- What is being asked:
Search the entries for the line containing "None => false". Repeat it, then every line after it, exactly through the final line.

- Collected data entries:
(** The loop of Rocket Barrage: one roll per target, in the order of the
    targets; the target is removed when the roll is 4 or more. *)
Fixpoint barrage (newChess : Chess) (targetSquares : list Square) (rnd : Random)
  : Chess * Random :=
  match targetSquares with
  | [] => (newChess, rnd)
  | square :: rest =>
      let '(roll, rnd) := rollD6 rnd in
      let newChess := if bool_decide (4 ≤ roll) then remove newChess square else newChess in
      barrage newChess rest rnd
  end.

Definition rocketBarrage : ActionEffect :=
  {| id := "rocketBarrage"; name := "Rocket Barrage";
     description := "Target up to 3 enemy pieces; for each, roll a virtual d6: 4-6 = removed, 1-3 = survives.";
     used := false; needsTarget := true; targetType := Some piece_target;
     validateTarget := Some (λ gameState targetSquares,
       Some (bool_decide (List.length targetSquares ≤ 3)%nat
             && forallb (λ square,
                  match get (chess gameState) square with
                  | Some p => bool_decide (color p ≠ currentPlayer gameState)
                  | None => false
                  end) targetSquares));
     execute := λ gameState targetSquares rnd,
       match copyChess (chess gameState) with
       | None => (None, rnd)
       | Some newChess =>
           let '(newChess, rnd) := barrage newChess targetSquares rnd in
           (Some (withChess gameState newChess), rnd)
       end |}.

Definition creativeActions : list ActionEffect :=
  [snip; rubberBand; nuke; jobApplication; robotProxy; swapPlaces; shield;
   empBlast; lootDrop; timeFreeze; cloneRay; spyDrone; sniperShot; puzzleTrap;
   rocketBarrage].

- Task response:
                  | None => false
                  end) targetSquares));
     execute := λ gameState targetSquares rnd,
       match copyChess (chess gameState) with
       | None => (None, rnd)
       | Some newChess =>
           let '(newChess, rnd) := barrage newChess targetSquares rnd in
           (Some (withChess gameState newChess), rnd)
       end |}.

Definition creativeActions : list ActionEffect :=
  [snip; rubberBand; nuke; jobApplication; robotProxy; swapPlaces; shield;
   empBlast; lootDrop; timeFreeze; cloneRay; spyDrone; sniperShot; puzzleTrap;
   rocketBarrage].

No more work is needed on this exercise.